Problem - Only part of the listing is needed, namely the lines from its start through the line with "p) (branch_destination p).", and they should be retyped exactly.

○ ○ ○

(* ===== verification/PipeRun.v ===== *)
(** Whole cycles and runs: the trace of a run of the processor is an execution of the RV32IM
    machine, and the registers it reports are those of the machine at the ECALL that halts. *)
From S2P Require Import Prelude Word Format Instruction BranchPredictor Uop Execute Decode Datapath AbstractMem SimpleMem Dram ReplacementPolicy CacheConfig CacheSet LowerMemory GeneralCache MemoryAccess Pipe Runner IsaMachine PipeInvariant PipeRefinement.
From stdpp Require Import base numbers list strings.
From Stdlib Require Import Lia.
#[local] Open Scope Z_scope.

Section marks.
Context `{Profile}.

(** the control transfer [b] of [op], resolved as [taken], went another way than IF did *)
Definition mispredicted (op : PreDecodeMicroOp) (taken : bool) (destination : Z) : Prop :=
  ∃ b, Op.branch_resolution_inputs op = Ret (Some b) ∧
    Execute.branch_taken (br_inst b) (br_rs1 b) (br_rs2 b) = Some taken ∧
    Branch.needs_recovery b taken = true ∧
    Branch.recovery_destination b taken = Ret destination.

(** a pending recovery is that of the control transfer in MEM *)
Definition accounted {RP P} (p : PipelineProcessor RP P) : Prop :=
  branch_recover p = true → branch_flushes p = 3%nat ∧
  ∃ op, mem_op p = Some op ∧ mispredicted op (branch_correct_direction p) (branch_destination p).

(** the trace [evs] from [s0] passes an ECALL with the registers [rs] *)
Definition stopped_at (s0 : IsaState) (evs : list event) (rs : list Z) : Prop :=
  ∃ pre post q raw x, evs = pre ++ Executed q raw None :: post ∧
    raw_binary_to_inst raw = Ret (Inst.Ecall x) ∧
    isa_steps s0 pre {| regs := rs; next_pc := q; outstanding := None |}.

Lemma stopped_later s0 evs evs' rs : stopped_at s0 evs rs → stopped_at s0 (evs ++ evs') rs.
Proof.
  intros (pre & post & q & raw & x & -> & ? & ?). exists pre, (post ++ evs'), q, raw, x.
  split_and!; [|done..]. by rewrite <- app_assoc.
Qed.

Definition is_ecall (op : PreDecodeMicroOp) : Prop := ∃ x, inst op = Inst.Ecall x.

Section processor.
Context {RP P : Type}.
Implicit Type p : PipelineProcessor RP P.

(** the trace so far, and the ECALLs in flight: the registers of the machine at an ECALL are
  those that the older micro-ops are still to write *)
Record marked (s0 : IsaState) (evs : list event) p : Prop := {
  mk_steps : isa_steps s0 evs (abs p);
  mk_mem : ∀ op, mem_op p = Some op → is_ecall op → rd_index op = None ∧ stopped_at s0 evs (arch p);
  mk_wb : ∀ op, wb_op p = Some op → is_ecall op → rd_index op = None ∧ stopped_at s0 evs (id_regs p);
}.

Definition halted (s0 : IsaState) (evs : list event) p : Prop :=
  halt p = true → stopped_at s0 evs (id_regs p) ∧ Effect.reg (id_regs p) 10 = 0.

(** steps that leave the latches behind EXE alone *)
Record kept p p' : Prop := {
  kp_regs : id_regs p' = id_regs p;
  kp_mem : mem_op p' = mem_op p;
  kp_wb : wb_op p' = wb_op p;
  kp_halt : halt p' = halt p;
}.
(** the machine takes the step of an instruction that EXE hands to MEM *)
Lemma executed_step p s pc raw acc c' W : in_step p W s → mem_op p = None → mem_transaction p = TxIdle →
  isa_step (abs p) (Executed pc raw acc) c' →
  (in_code lo hi pc = true → raw = word_at V0 pc) → well_behaved lo hi top 1 s = true →
  ∃ s', flat_step s = Ret (Executed pc raw acc, s') ∧ core s' = c' ∧
    (∀ x, memory s' x = mem_after W acc x) ∧ reading s' = load_of acc ∧
    (∀ a, acc = Some a → access_ok lo hi top a = true) ∧ ∀ x, code x → memory s' x = V0 x.
Proof.
  intros [Hcore Hmem _ _ Hcode] Em Et Hst Hraw Hw.
  assert (Eacc : mem_access p = None) by (unfold mem_access; by rewrite Em).
  rewrite Et, Eacc in Hmem. cbn in Hmem. rewrite <- Hcore in Hst.
  assert (Epc : outstanding (core s) = None ∧ next_pc (core s) = pc) by by inversion Hst.
  destruct Epc as [Eo Epc]. set (s' := {| core := c'; memory := mem_after (memory s) acc; reading := load_of acc |}).
  destruct (well_behaved_one s (Executed pc raw acc) s' Hw Eo) as [Hin Hev]. rewrite Epc in Hin.
  assert (Hstep : flat_step s = Ret (Executed pc raw acc, s')).
  { apply (flat_step_complete s _ _ Hst). rewrite Hraw by done. symmetry. by apply word_at_code. }
  assert (Hok : ∀ a, acc = Some a → access_ok lo hi top a = true).
  { intros a ->. specialize (Hev Hstep). cbn in Hev. by apply andb_true_iff in Hev as []. }
  exists s'. split_and!; try done.
  - intros x. subst s'. cbn [memory]. destruct acc as [[ad w e|ad w y]|]; cbn; [done| |done].
    unfold view_write. by case_decide.
  - intros x Hx. subst s'. cbn [memory]. rewrite (access_code _ acc) by done. by apply Hcode.
Qed.
(** the stages in front of EXE *)
Lemma front_runs p m h W s b : Inv exact p → synced p m h W s → front_safe p →
  pipe_load_use_hazard_handle p = Ret b → (∀ a, mem_access p = Some a → access_aligned a = true) →
  ∃ p' m' h', (p1 ← pipe_stage_decode p b;
    '(p2, m, h) ← pipe_stage_fetch p1 m h;
    if (b : bool) then
      _ ← assert_ (bool_decide (exe_op p2 = None));
      mret (with_exe_op (Some Op.placeholder_nop) p2, m, h)
    else mret (p2, m, h)) = Ret (p', m', h') ∧ steady p'.
Proof using Hlo Hhi Hhi32 Hvalid.
  intros Hinv Hs Hsafe Eb Hal. destruct (decode_runs p b) as [p1 E1]; [apply Hinv | apply Hinv | apply Hsafe |].
  destruct (decode_ok p b p1 Hinv Eb E1) as (Hi1 & _ & He1).
  destruct (decode_synced lo hi top ftop V0 p b p1 m h W s Hinv Eb E1 Hs) as [Hs1 Epc1].
  pose proof (decode_safe p b p1 E1 Hsafe) as Hsafe1.
  destruct (fetch_runs p1 m h W) as [[[p2 m2] h2] E2];
    [by apply (sy_ports _ _ _ _ _ _ _ _ _ _ Hs1) | apply Hsafe1 |].
  destruct (fetch_ok p1 m h p2 m2 h2 Hi1 E2) as (_ & _ & He2).
  destruct (fetch_safe p1 m h p2 m2 h2 E2 Hsafe1) as (Hp2 & Hid2 & Hte2).
  destruct (fetch_spec p1 m h p2 m2 h2 E2) as [[_ _ Em2 _ _ _ _ _ _] _].
  pose proof (kp_mem _ _ (decode_kept p b p1 E1)) as Em1.
  assert (Ha2 : mem_access p2 = mem_access p) by (apply access_same; congruence).
  rewrite E1, bind_Ret, E2, bind_Ret. destruct b.
  - rewrite He2, He1, bool_decide_eq_true_2 by done. eexists _, _, _. split; [reflexivity|].
    constructor; try done; [by intros op b [= <-]|]. change (mem_access (with_exe_op _ p2)) with (mem_access p2).
    by rewrite Ha2.
  - eexists _, _, _. split; [reflexivity|]. constructor; try done. by rewrite Ha2.
Qed.
Lemma send_waits ci cd m h W r a st t cd' m' h' : shows code ci cd m h W →
  tx_served ci cd m h W (TxSending r a) → usable code cd m a →
  Transaction.send (cd, m) r a h = Ret (st, t, (cd', m'), h') →
  m' = m ∧ same_config cd cd' ∧ (∀ r', Req.id r' ≠ Req.id r → alive ci cd m h r' → alive ci cd' m' h' r') ∧
  (st = Pending → hands (data_state (TxSending r a)) cd (data_state t) cd').
Proof.
  intros Hs (Hc & Ha & Hf & Hd) Hu E. unfold Transaction.send in E. cbn in E.
  apply bind_inv in E as ([[res [cd1 m1]] h1] & Et & E).
  apply bind_inv in Et as ([[[res0 cd0] m0] h0] & Et & [= <- <- <- <-]).
  pose proof (asks_served code _ _ _ _ _ _ Hu Ha Et) as Hsv. pose proof (sh_data _ _ _ _ _ _ Hs) as Hinv.
  destruct (register_data code ci cd m h W r Hs) as [Er|(cd2 & m2 & h2 & Er & _ & Hcl & Hs' & Hst)];
    [done | by eapply (asks_spares code cd m) | done | |]; rewrite Er in Et; injection Et as <- <- <- <-; cbn in E.
  - injection E as <- <- <- <- <-. split_and!; [done | apply same_config_refl | done |]. intros _. split; [|done].
    by apply (register_refused cd m h r _ _ _ Hinv Hsv Er).
  - destruct (register_moves cd m h r cd2 m2 h2 Hinv Hsv Er) as (_ & -> & _).
    assert (Hal : ∀ r', Req.id r' ≠ Req.id r → alive ci cd m h r' → alive ci cd2 m h2 r').
    { intros r' Hne Hr. eapply alive_stepped; [exact Hst|]. by apply alive_accept. }
    pose proof (sp_data_config _ _ _ _ _ _ _ _ _ _ Hst : same_config cd cd2) as Hcf.
    destruct (sp_data _ _ _ _ _ _ _ _ _ _ Hst r Hcl) as [[Hcl' Ecell]|Hserved].
    + assert (Hd' : Req.is_done r h2 = false) by (rewrite is_done_get, Ecell; exact Hd).
      rewrite Hd' in E. injection E as <- <- <- <- <-. by split_and!.
    + assert (Hd' : Req.is_done r h2 = true).
      { rewrite is_done_get. destruct Hserved as (_ & _ & Han). by eapply answers_done. }
      rewrite Hd' in E. apply bind_inv in E as ([st' t'] & Ec & [= <- <- <- <- <-]).
      destruct (complete_value _ _ _ _ _ _ _ _ _ Hserved Ha Ec) as (lv & -> & Hv). by split_and!.
Qed.
(* ===== verification/Total.v ===== *)
(** Total correctness: the simulation of a disciplined program that halts ends, without a
    panic, with a report whose registers are those of the sequential machine.

    [NoPanic.v] shows that every cycle returns and [Liveness.v] that the pipeline comes
    nearer to its next event in every cycle without one.  Here the events are counted: the
    ECALL that halts the machine after [n] events halts the processor at most three cycles
    after it has entered MEM, each with two events at most. *)
From S2P Require Import Prelude Word Format Instruction BranchPredictor Uop Execute Decode Datapath AbstractMem ReplacementPolicy CacheConfig CacheSet LowerMemory GeneralCache CacheAddress Device MemoryDevices CacheView CacheRefinement CacheDevice Hierarchy SharedCache CacheWaits MemoryAccess MemoryPorts SimpleMem Dram Pipe Runner IsaMachine FlatMachine PipeInvariant PipeRefinement PipeRun PipeHalt PipeMemory Discipline NoPanic PipeWaits Liveness WholeSystem.
From stdpp Require Import base gmap numbers sets list strings.
From Stdlib Require Import Lia.
#[local] Open Scope Z_scope.
#[local] Coercion Z.of_nat : nat >-> Z.

(** * Counting events *)

Section count.
Context `{Profile}.

Lemma steps_prefix c pre post c' : isa_steps c (pre ++ post) c' → ∃ c1, isa_steps c pre c1.
Proof.
  revert c. induction pre as [|e pre IH]; intros c Hst; [by exists c; constructor|].
  inversion Hst as [|? ? c2 ? ? He Hp]; subst. destruct (IH _ Hp) as [c1 Hc1]. exists c1. by econstructor.
Qed.

(** where the machine halts *)
Lemma flat_final_at n s rs : flat_final n s = Ret (Some rs) →
  ∃ es s1, (length es ≤ n)%nat ∧ flat_run (length es) s = Ret (es, s1) ∧ at_halt s1 = true.
Proof.
  revert s. induction n as [|n IH]; intros s E; cbn [flat_final] in E;
    (destruct (at_halt s) eqn:Hh; [exists [], s; by split_and!; [cbn; lia|..]|]); [done|].
  apply bind_inv in E as ([e s2] & E1 & E). destruct (IH s2 E) as (es & s1 & Hl & Hr & Hh1).
  exists (e :: es), s1. split_and!; [cbn; lia | | done]. cbn. by rewrite E1, bind_Ret, Hr.
Qed.

Lemma halt_step s e s' : at_halt s = true → flat_step s = Ret (e, s') →
  ecall_event e ∧ Effect.reg (regs (core s)) 10 = 0.
Proof.
  unfold at_halt. destruct (outstanding (core s)) eqn:Ho; [done|].
  destruct (raw_binary_to_inst _) as [i|] eqn:Ei; [|done]. destruct i; try done.
  intros Hs%Z.eqb_eq E. split; [|done]. unfold flat_step in E. rewrite Ho in E. cbv zeta in E. rewrite Ei in E.
  apply bind_inv in E as (i' & [= <-] & E). apply bind_inv in E as (o & _ & E).
  apply bind_inv in E as (a & _ & [= <- _]). by eexists.
Qed.

(** a trace with no halting ECALL is no longer than the run of the machine *)
Lemma calm_length c0 evs n s s1 c rs : core s = c0 → calm c0 evs → isa_steps c0 evs c →
  flat_run (length evs) s = Ret (evs, s1) → flat_final n s = Ret (Some rs) → (length evs ≤ n)%nat.
Proof.
  intros Ec Hc Hst Hr Hf. destruct (flat_final_at n s rs Hf) as (es & s2 & Hl & Hr2 & Hh).
  destruct (le_lt_dec (length evs) (length es)) as [?|Hlt]; [lia|]. exfalso.
  destruct (drop (length es) evs) as [|e post] eqn:Ed.
  { apply (f_equal length) in Ed. rewrite length_drop in Ed. cbn in Ed. lia. }
  pose proof (take_drop (length es) evs) as Et. rewrite Ed in Et.
  set (pre := take (length es) evs) in *. assert (Elen : length pre = length es) by (subst pre; rewrite length_take; lia).
  clearbody pre. subst evs. destruct (flat_run_split pre e post s s1 Hr) as (s3 & s4 & Hr3 & Hs3).
  rewrite Elen, Hr2 in Hr3. injection Hr3 as -> <-. destruct (halt_step s2 e s4 Hh Hs3) as [He Ha].
  destruct (steps_prefix _ _ _ _ Hst) as [c1 Hc1].
  pose proof (flat_run_agrees _ _ _ s s2 Hc1 Ec Hr2) as Ec1.
  apply (Hc pre e post c1 eq_refl Hc1 He). by rewrite <- Ec1.
Qed.
End count.
Lemma count_stages p m h p' m' h' : Inv forwardable p → branch_recover p = false →
  stages p m h = Ret (p', m', h') →
  counted p' = (counted p + executions (observe p p'))%nat ∧ ticked p' = ticked p ∧
  (executions (observe p p') <= 1)%nat.
Proof.
  intros Hinv Hrec Hs. unfold stages in Hs. destruct (forward_ok p Hinv Hrec) as (Hi1 & Hr1 & _).
  assert (Hc1 : counted (pipe_normal_data_hazard_resolve p) = counted p) by done.
  assert (Ht1 : ticked (pipe_normal_data_hazard_resolve p) = ticked p) by done.
  assert (Hm1 : mem_op (pipe_normal_data_hazard_resolve p) = mem_op p) by done.
  set (p1 := pipe_normal_data_hazard_resolve p) in *. clearbody p1.
  apply bind_inv in Hs as (p2 & E2 & Hs).
  destruct (wb_ok p1 p2 Hi1 Hr1 E2) as (Hi2 & Hr2 & Hw2 & _).
  destruct (count_wb p1 p2 E2) as [Hc2 Ht2].
  destruct (wb_spec p1 p2 E2) as (_ & _ & _ & Em2 & _).
  apply bind_inv in Hs as ([[p3 m3] h3] & E3 & Hs).
  destruct (mem_ok p2 m h p3 m3 h3 Hi2 Hr2 Hw2 E3) as (Hi3 & Hr3 & _ & Hcase3 & _).
  destruct (count_mem p2 m h p3 m3 h3 Hi2 Hr2 Hw2 E3) as [Hc3 Ht3].
  apply bind_inv in Hs as (p4 & E4 & Hs).
  destruct (count_exe p3 p4 Hi3 Hr3 E4) as (Ht4 & ev & Hc4 & Hle & Hev).
  destruct (exe_ok_stage p3 p4 Hi3 Hr3 E4) as (Hi4 & Hsa4 & _).
  apply bind_inv in Hs as (b & E5 & Hs).
  destruct (count_front p4 b m3 h3 p' m' h' Hs) as [Er' Et'].
  destruct (front_stages p4 p' b m3 h3 m' h' Hi4 E5 Hs) as (_ & _ & Hk').
  assert (Hobs : observe p p' = load_event (wb_op p3) ++ ev).
  { apply (observe_event p p3 p4); [apply Hk' | apply Hk' | apply Hsa4 | | done].
    destruct Hcase3 as [[(? & Em3 & _) _]|(o & acc & lv & _ & _ & _ & Em3 & _ & Ew3)];
      [left; by rewrite Em3, Em2 | right; by rewrite Ew3]. }
  destruct (counted_kept p4 p' Hk' (conj Er' Et')) as [Hc' Ht'].
  rewrite Hobs, executions_app, executions_load. cbn. split_and!; [lia | congruence | done].
Qed.

Lemma count_caches p m h p' m' h' : tick_caches p m h = Ret (p', m', h') → uncounted p p'.
Proof.
  unfold tick_caches. intros Ht. apply bind_inv in Ht as ([[ic [l2 m1]] h1] & _ & Ht).
  apply bind_inv in Ht as ([[dc [l2' m2]] h2] & _ & Ht).
  by apply bind_inv in Ht as ([[l2'' m3] h3] & _ & [= <- _ _]).
Qed.

Lemma count_tick p m h p' m' h' : Inv forwardable p → Cpu.tick p m h = Ret (p', m', h') →
  counted p' = (counted p + executions (observe p p'))%nat ∧ ticked p' = S (ticked p) ∧
  (executions (observe p p') <= 1)%nat.
Proof.
  intros Hinv Ht. unfold Cpu.tick in Ht.
  assert (Hc0 : counted (with_hpm (PipeStat.tick (hpm p)) p) = counted p) by done.
  assert (Ht0 : ticked (with_hpm (PipeStat.tick (hpm p)) p) = S (ticked p)) by done.
  assert (Hm0 : mem_op (with_hpm (PipeStat.tick (hpm p)) p) = mem_op p) by done.
  assert (Hi0 : Inv forwardable (with_hpm (PipeStat.tick (hpm p)) p)) by (constructor; try apply Hinv;
    intros Hr; destruct (inv_front _ _ Hinv Hr); by constructor).
  set (p0 := with_hpm _ p) in *. clearbody p0.
  apply bind_inv in Ht as (p1 & E1 & Ht). destruct (recover_ok p0 p1 Hi0 E1) as (Hi1 & Hr1 & _).
  pose proof (recover_kept p0 p1 Hi0 E1) as Hk1.
  destruct (counted_kept p0 p1 Hk1 (recover_uncounted p0 p1 Hi0 E1)) as [Hc1 Ht1].
  apply bind_inv in Ht as ([[p2 m2] h2] & E2 & Ht).
  destruct (count_stages p1 m h p2 m2 h2 Hi1 Hr1 E2) as (Hc2 & Ht2 & Hle).
  destruct (tick_caches_same _ _ _ _ _ _ Ht) as (Hsb & _). pose proof (back_kept p2 p' Hsb) as Hk2.
  destruct (counted_kept p2 p' Hk2 (count_caches _ _ _ _ _ _ Ht)) as [Hc3 Ht3].
  assert (Eobs : observe p p' = observe p1 p2).
  { unfold observe. rewrite (kp_wb _ _ Hk2), (kp_mem _ _ Hk2), (kp_mem _ _ Hk1), Hm0. done. }
  rewrite Eobs. split_and!; [lia | lia | done].
Qed.

(** ** A run *)

Lemma count_run n s0 evs p m h tr p' m' h' : Inv forwardable p → marked s0 evs p → halted s0 evs p →
  run_cycles n p m h = Ret (tr, (p', m', h')) →
  counted p' = (counted p + executions tr)%nat ∧
  (ticked p + executions tr <= ticked p' <= ticked p + n)%nat ∧
  (halt p' = false → ticked p' = ticked p + n)%nat.
Proof.
  revert evs p m h tr. induction n as [|n IH]; intros evs p m h tr Hinv Hmk Hha Hr; cbn in Hr.
  { injection Hr as <- <- _ _. cbn. split_and!; lia. }
  destruct (halt p) eqn:Hh.
  { injection Hr as <- <- _ _. cbn. split_and!; [lia.. | congruence]. }
  apply bind_inv in Hr as ([[p1 m1] h1] & E & Hr). apply bind_inv in Hr as ([tr' s] & E' & Hr).
  injection Hr as <- ->. destruct (cycle_tick _ _ _ _ _ _ E) as (m2 & h2 & Et).
  destruct (tick_ok s0 evs p m h p1 m2 h2 Hinv Hh Hmk Et) as (Hi1 & _ & Hmk1 & Hha1).
  destruct (count_tick p m h p1 m2 h2 Hinv Et) as (Hc & Ht & Hle).
  destruct (IH _ p1 m1 h1 tr' Hi1 Hmk1 Hha1 E') as (Hc' & Ht' & Hh').
  rewrite executions_app. split_and!; [lia.. |]. intros Hp. specialize (Hh' Hp). lia.
Qed.

(** C22: The counters of the report mean what they say: after [n] cycles from a fresh
    processor the retired counter is the number of instructions of the trace that have left
    WB - all of them but those still in MEM and WB, bubbles and flushed instructions not
    counted; the tick counter is the number of cycles; and no more than one instruction per
    cycle is retired, so the reported IPC is at most one. *)
Theorem retire_count entry_pc l1i_cfg l1d_cfg l2_cfg predictor p0 n (m : M) h tr p' m' h' :
  Cpu.new_with_predictor entry_pc l1i_cfg l1d_cfg l2_cfg predictor = Ret p0 →
  run_cycles n p0 m h = Ret (tr, (p', m', h')) →
  executions tr = (inst_retire (hpm p') + live (mem_op p') + live (wb_op p'))%nat ∧
  (inst_retire (hpm p') <= total_ticked_cycle (hpm p') <= n)%nat ∧
  (halt p' = false → total_ticked_cycle (hpm p') = n).
Proof.
  intros Hn Hr. destruct (fresh_ok _ _ _ _ _ _ Hn) as (Hi & Hmk & Hh).
  assert (Hha : halted (initial entry_pc) [] p0) by (intros Ht; congruence).
  destruct (count_run n _ [] p0 m h tr p' m' h' Hi Hmk Hha Hr) as (Hc & Ht & Hf).
  assert (Hz : counted p0 = 0%nat ∧ ticked p0 = 0%nat).
  { unfold Cpu.new_with_predictor in Hn. apply bind_inv in Hn as (l2 & _ & Hn).
    apply bind_inv in Hn as (ic & _ & Hn). by apply bind_inv in Hn as (dc & _ & [= <-]). }
  destruct Hz as [Hz1 Hz2]. rewrite Hz1 in Hc. rewrite Hz2 in Ht, Hf.
  unfold counted, retired, ticked in *. split_and!; [lia..|]. intros Hp. by apply Hf in Hp.
Qed.

(** ** Multi-cycle instructions *)

Lemma resolve_countdown op p p' : resolve op p = Ret p' →
  int_mul_div_stall_countdown p' = int_mul_div_stall_countdown p.
Proof.
  unfold resolve. intros Hr. apply bind_inv in Hr as ([b|] & _ & Hr); [|by injection Hr as <-].
  apply bind_inv in Hr as (t & _ & Hr). apply bind_inv in Hr as (p1 & E1 & Hr). injection Hr as <-.
  destruct (Branch.needs_recovery b t); [|by injection E1 as <-].
  by apply bind_inv in E1 as (d & _ & [= <-]).
Qed.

○ ○ ○

Task response -
(* ===== verification/PipeRun.v ===== *)
(** Whole cycles and runs: the trace of a run of the processor is an execution of the RV32IM
    machine, and the registers it reports are those of the machine at the ECALL that halts. *)
From S2P Require Import Prelude Word Format Instruction BranchPredictor Uop Execute Decode Datapath AbstractMem SimpleMem Dram ReplacementPolicy CacheConfig CacheSet LowerMemory GeneralCache MemoryAccess Pipe Runner IsaMachine PipeInvariant PipeRefinement.
From stdpp Require Import base numbers list strings.
From Stdlib Require Import Lia.
#[local] Open Scope Z_scope.

Section marks.
Context `{Profile}.

(** the control transfer [b] of [op], resolved as [taken], went another way than IF did *)
Definition mispredicted (op : PreDecodeMicroOp) (taken : bool) (destination : Z) : Prop :=
  ∃ b, Op.branch_resolution_inputs op = Ret (Some b) ∧
    Execute.branch_taken (br_inst b) (br_rs1 b) (br_rs2 b) = Some taken ∧
    Branch.needs_recovery b taken = true ∧
    Branch.recovery_destination b taken = Ret destination.

(** a pending recovery is that of the control transfer in MEM *)
Definition accounted {RP P} (p : PipelineProcessor RP P) : Prop :=
  branch_recover p = true → branch_flushes p = 3%nat ∧
  ∃ op, mem_op p = Some op ∧ mispredicted op (branch_correct_direction p) (branch_destination p).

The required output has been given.